Palestinian President Mahmoud Abbas retorted that “peace will not be achieved through bypassing Palestinians and the normalization of relations with Arab countries, nor will it be achieved with an ‘illusion of peace’ instead of real peace.” He then maintained that, “peace is achieved by international law and the Arab peace initiative – which means holding a peace deal with the Palestinians firsthand.”
Secretary Raab, who once served as an adviser for the Palestine Liberation Organization during the 1990s Oslo peace process, sought to alleviate evident frustration in Ramallah by reiterating London’s commitment to a two-state solution.

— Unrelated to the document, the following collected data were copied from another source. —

(** A computation keeps [this] and issues only calls that pass [allowed]. *)
Definition frame {E : Env} {A} (allowed : call -> bool) (m : M A) : Prop :=
  forall s,
    this (snd (m s)) = this s
    /\ exists cs, calls (snd (m s)) = (calls s ++ cs)%list
                  /\ forallb allowed cs = true.

Definition not_lifecycle (c : call) : bool := negb (lifecycle_call c).

Definition not_launch (c : call) : bool := negb (launch_call c).

(** A reasoning engine that never answers: it asks to scroll, every turn. *)
Definition scroll_forever : Runner.reasoning_engine :=
  fun _ _ => Ok (Runner.ToolCall (ScrollPage down 500)).

Definition is_wheel (c : call) : bool :=
  match c with CWheel _ _ => true | _ => false end.

(** ** The command line *)

Module Cli.

(** The value of a digit character in a radix up to 36. *)
Definition digit_of (radix : Z) (c : ascii) : option Z :=
  let n := Z.of_N (N_of_ascii c) in
  let v := if (48 <=? n) && (n <=? 57) then Some (n - 48)
           else if (97 <=? n) && (n <=? 122) then Some (n - 87)
           else if (65 <=? n) && (n <=? 90) then Some (n - 55)
           else None in
  match v with
  | Some d => if d <? radix then Some d else None
  | None => None
  end.

(** The value of the longest prefix of digits; [None] when there is none. *)
Fixpoint parse_digits (radix : Z) (s : string) (acc : option Z) : option Z :=
  match s with
  | EmptyString => acc
  | String c rest =>
      match digit_of radix c with
      | Some d =>
          parse_digits radix rest
            (Some match acc with Some a => a * radix + d | None => d end)
      | None => acc
      end
  end.

(** [parseInt(s)] without a radix: leading white space, a sign, a [0x]
    prefix for radix 16, then digits; NaN when no digit follows.  The result
    is the integer the digits spell, which is what the program computes as
    long as that integer is at most 2^53 in absolute value; beyond, the
    program rounds to a double and this function is not used. *)
Definition parseInt (s : string) : Js.value :=
  let s1 := Js.trim_start s in
  let signed :=
    match s1 with
    | String "-" r => (true, r)
    | String "+" r => (false, r)
    | _ => (false, s1)
    end in
  let prefixed :=
    match snd signed with
    | String "0" (String "x" r) => (16, r)
    | String "0" (String "X" r) => (16, r)
    | _ => (10, snd signed)
    end in
  match parse_digits (fst prefixed) (snd prefixed) None with
  | None => Js.VNaN
  | Some n => Js.VNum (if fst signed then - n else n)
  end.

(** The options of [automate] as commander hands them to the action. *)
Record automate_options : Type := mkAutomate {
  url : string;
  task : string;
  headless : bool;
  slow : string;
  model : string;
  maxTurns : string;
  timeout : string;
  screenshots : string
}.

(** The defaults commander fills in. *)
Definition automate_defaults (url task : string) : automate_options :=
  mkAutomate url task false "1000" "gpt-4o-mini" "25" "30000" "./screenshots".

(** The object [automate] passes to [new WebAutomationEngine]. *)
Definition engine_options (o : automate_options) : options :=
  {| opt_headless := Js.VBool (headless o);
     opt_slowMo := parseInt (slow o);
     opt_timeout := parseInt (timeout o);
     opt_screenshotPath := Js.VStr (screenshots o) |}.

(** The object [automate] passes to [runAutomation]. *)
Definition run_options (o : automate_options) : run_options :=
  {| opt_model := Js.VStr (model o);
     opt_maxTurns := parseInt (maxTurns o) |}.

(** The object [test] passes to [new WebAutomationEngine]. *)
Definition test_options : options :=
  {| opt_headless := Js.VBool true;
     opt_slowMo := Js.VUndefined;
     opt_timeout := Js.VUndefined;
     opt_screenshotPath := Js.VUndefined |}.

(** How an action ends: it returns, or it calls [process.exit]. *)
Inductive ending (R : Type) : Type :=
| Returned (result : R)
| Exited (code : Z).

Arguments Returned {R} result.
Arguments Exited {R} code.

Definition nl : string := String (ascii_of_nat 10) EmptyString.

(** The text handed to the agent. *)
Definition fullTask (url task : string) : string :=
  nl ++ "Navigate to " ++ url ++ " and complete this task: " ++ task ++ nl
  ++ nl
  ++ "Follow these steps:" ++ nl
  ++ "1. Use open_browser to navigate to " ++ url ++ nl
  ++ "2. Take a screenshot to see the initial page" ++ nl
  ++ "3. Use analyze_form to understand the page structure" ++ nl
  ++ "4. Complete the requested task: " ++ task ++ nl
  ++ "5. Take a final screenshot to verify completion" ++ nl
  ++ "6. Close the browser" ++ nl
  ++ nl
  ++ "Be thorough and adaptive to the website's specific structure. Use multiple selector strategies for reliability." ++ nl
  ++ "            ".

End Cli.

Section Actions.

Context {E : Env}.

(** The action of [automate]; [run] is [Runner.run] as in [runAutomation]. *)
Definition automate {R : Type} (run : Js.value -> Js.value -> string -> M R)
    (o : Cli.automate_options) : M (Cli.ending R) :=
  try_catch
    (constructor (Cli.engine_options o) ;;
     initialize ;;
     result <- runAutomation run (Cli.fullTask (Cli.url o) (Cli.task o))
                 (Cli.run_options o) ;;
     ret (Cli.Returned result))
    (fun error => ret (Cli.Exited 1)).

(** The action of [test]; [api_key] is [process.env.OPENAI_API_KEY]. *)
Definition test (api_key : Js.value) : M (Cli.ending unit) :=
  try_catch
    (if negb (Js.truthy api_key) then ret (Cli.Returned tt)
     else
       constructor Cli.test_options ;;
       initialize ;;
       cleanup ;;
       ret (Cli.Returned tt))
    (fun error => ret (Cli.Exited 1)).

End Actions.

(** ** More vocabulary *)

Section MoreVocabulary.

Context {E : Env}.

(** A page on which waiting succeeds for the selectors in [present] and
    clicking for those in [clickable], while the world satisfies [good]. *)
Record selective_page (p : page_handle) (present clickable : string -> bool)
    (good : world -> Prop) : Prop := {
  sp_wait_ok : forall sel t w, good w -> present sel = true ->
    fst (page_waitForSelector p sel t w) = Ok tt;
  sp_wait_fails : forall sel t w, good w -> present sel = false ->
    throws (fst (page_waitForSelector p sel t w));
  sp_click_ok : forall sel w, good w -> clickable sel = true ->
    fst (page_click p sel w) = Ok tt;
  sp_click_fails : forall sel w, good w -> clickable sel = false ->
    throws (fst (page_click p sel w));
  sp_wait_keeps : forall sel t w, good w ->
    good (snd (page_waitForSelector p sel t w));
  sp_click_keeps : forall sel w, good w -> good (snd (page_click p sel w))
}.

(** The calls of [click_element] on such a page. *)
Fixpoint click_trace (present clickable : string -> bool) (sels : list string)
  : list call :=
  match sels with
  | [] => []
  | sel :: rest =>
      if present sel then
        if clickable sel then [CWaitForSelector sel 3000; CClick sel]
        else CWaitForSelector sel 3000 :: CClick sel
               :: click_trace present clickable rest
      else CWaitForSelector sel 3000 :: click_trace present clickable rest
  end.

(** The first candidate that is both found and clicked. *)
Definition first_clicked (present clickable : string -> bool) (sels : list string)
  : option string :=
  find (fun sel => present sel && clickable sel)%bool sels.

“It’s a real honor 22 years later to come back, and to affirm in the spirit of friendship, personally and also on behalf ot the United Kingdom, our commitment to the Palestinian people, our commitment to a two state solution,” said the British Foreign Secretary, underscoring “the United Kingdom’s opposition to annexation of territory; and above all, we want to see the improvement of the lives of the Palestinian people which can only be secured through a lasting peace negotiated between Israel and the Palestinians.”
The Palestinians also topped the agenda at a trilateral summit in Amman. After welcoming Egyptian President Abdel Fattah al Sisi and Iraqi Prime Minister Mustafa al Kadhimi with a military honor guard, Jordan’s King Abdullah II emphasized that that the three Arab nations must work together to deal with the region’s rapid developments, including interference by external forces.
The Hashemite Monarch stressed that “The Palestinian issue remains central in the region; we stand by the two state solution that will lead to the end of the Israeli occupation and will lead to the establishment of an independent Palestinian state on the July 4 (1967) lines.” He nevertheless went on to describe “the issue of food security” as “the greatest challenge we will face in 2021.”
Despite Palestinian anger over Abu Dhabi’s rapprochement with Jerusalem, Israeli Prime Minister Benjamin Netanyahu announced that he “instructed the head of National Security Council Meir Ben Shabbat to lead a professional Israeli delegation for talks in the UAE next week.”
“This delegation will act, together with an American team and a parallel team from the UAE, to promote peace and normalization between Israel and the UAE,” said Netanyahu. He went on to describe the accord as “historic,” and said it “will bring growth engines” to “help economic flourishing in general” but particularly in the wake of the coronavirus pandemic.
The Israeli leader then expressed his hope that “other countries in our region will join the circle of peace.”
Meanwhile, U.S. Secretary of State Mike Pompeo has wrapped up his Mideast tour that began in Israel with talks in Sudan and Bahrain, where he sought to promote the acceleration of peace with between Arab nations and the Jewish State.
According to the U.S. State Department, “The Secretary and General Burhan (who is Sudan’s Sovereign Council Chair) discussed regional issues of mutual importance, including continued deepening of the Israel-Sudan bilateral relationship.” Separately in Bahrain, a senior U.S. official informed TV7 that discussion with King Hamad al-Khalifa and Crown Prince Salman Bin Hamad al-Khalifa had been very positive in relation to a feasible rapprochement between Jerusalem and Manama.